▶ _WHAT TO PRODUCE_
Beneath this line are the data; copy exactly the part of them that opens with the line containing "From S2P Require Import RangeList." and closes with the line containing "(** ** Move detection in table order", and only that part.

-------- DATASET CONTENT

(* ===== verification/CalculateTheorems.v ===== *)
(** * Theorems about [CollectionChangeBuilder::calculate]

    Stated for every implementation of the index set interface, both kinds of
    build and every sorting function, and run on the chunked implementation
    with debug assertions on. *)
From stdpp Require Import gmap sorting.
From S2P Require Import Prelude.
From S2P Require Import RangeList.
From S2P Require Import ChunkedVector.
From S2P Require Import IndexSets.
From S2P Require Import IndexSetFacts.
From S2P Require Import IndexSetInterface.
From S2P Require Import Positions.
From S2P Require Import ChangeBuilder.
From S2P Require Import ChangeBuilderFacts.
From S2P Require Import ChangeCalc.
From S2P Require Import ApplyChanges.
From S2P Require Import LongestMatch.
From S2P Require Import MoveDetection.

(** ** Move detection in table order

    [calculate_moves_unsorted] keeps a set of rows whose order did not change,
    provided that a row that is no move candidate is only ever overtaken by
    rows that moved forward past it, which is what [move_last_over] does: no
    row that comes later in the new order was before it in the old one. *)
Import Calc.

(** ** Counting *)
Lemma increasing_unique lo l k :
  increasing lo l -> increasing lo k -> (forall x, x ∈ l <-> x ∈ k) -> l = k.
Proof.
  revert lo k. induction l as [|x l IH]; intros lo [|y k] Hl Hk Heq.
  - done.
  - exfalso. apply (not_elem_of_nil y), Heq. left.
  - exfalso. apply (not_elem_of_nil x), Heq. left.
  - destruct Hl as [Hx Hl]. destruct Hk as [Hy Hk].
    pose proof (increasing_bound _ _ Hl) as Bl. pose proof (increasing_bound _ _ Hk) as Bk.
    rewrite Forall_forall in Bl, Bk.
    assert (x = y) as <-.
    { assert (x ∈ y :: k) as [|Hin%Bk]%elem_of_cons by (apply Heq; left); [done|].
      assert (y ∈ x :: l) as [|Hin'%Bl]%elem_of_cons by (apply Heq; left); [done|]. lia. }
    f_equal. apply (IH x); [done|done|]. intros z. split; intros Hz.
    + assert (z ∈ x :: k) as [->|]%elem_of_cons by (apply Heq; by right); [apply Bl in Hz; lia|done].
    + assert (z ∈ x :: l) as [->|]%elem_of_cons by (apply Heq; by right); [apply Bk in Hz; lia|done].
Qed.

Lemma increasing_filter lo (P : Z -> Prop) `{!forall x, Decision (P x)} l : increasing lo l -> increasing lo (filter P l).
Proof.
  revert lo. induction l as [|x l IH]; intros lo; [done|]. intros [Hx Hl]. rewrite filter_cons.
  case_decide; [by split; [|apply IH]|]. apply IH. eapply increasing_weaken; [|exact Hl]. lia.
Qed.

----------------

▶ _ANSWER TO THE EXERCISE_
From S2P Require Import RangeList.
From S2P Require Import ChunkedVector.
From S2P Require Import IndexSets.
From S2P Require Import IndexSetFacts.
From S2P Require Import IndexSetInterface.
From S2P Require Import Positions.
From S2P Require Import ChangeBuilder.
From S2P Require Import ChangeBuilderFacts.
From S2P Require Import ChangeCalc.
From S2P Require Import ApplyChanges.
From S2P Require Import LongestMatch.
From S2P Require Import MoveDetection.

(** ** Move detection in table order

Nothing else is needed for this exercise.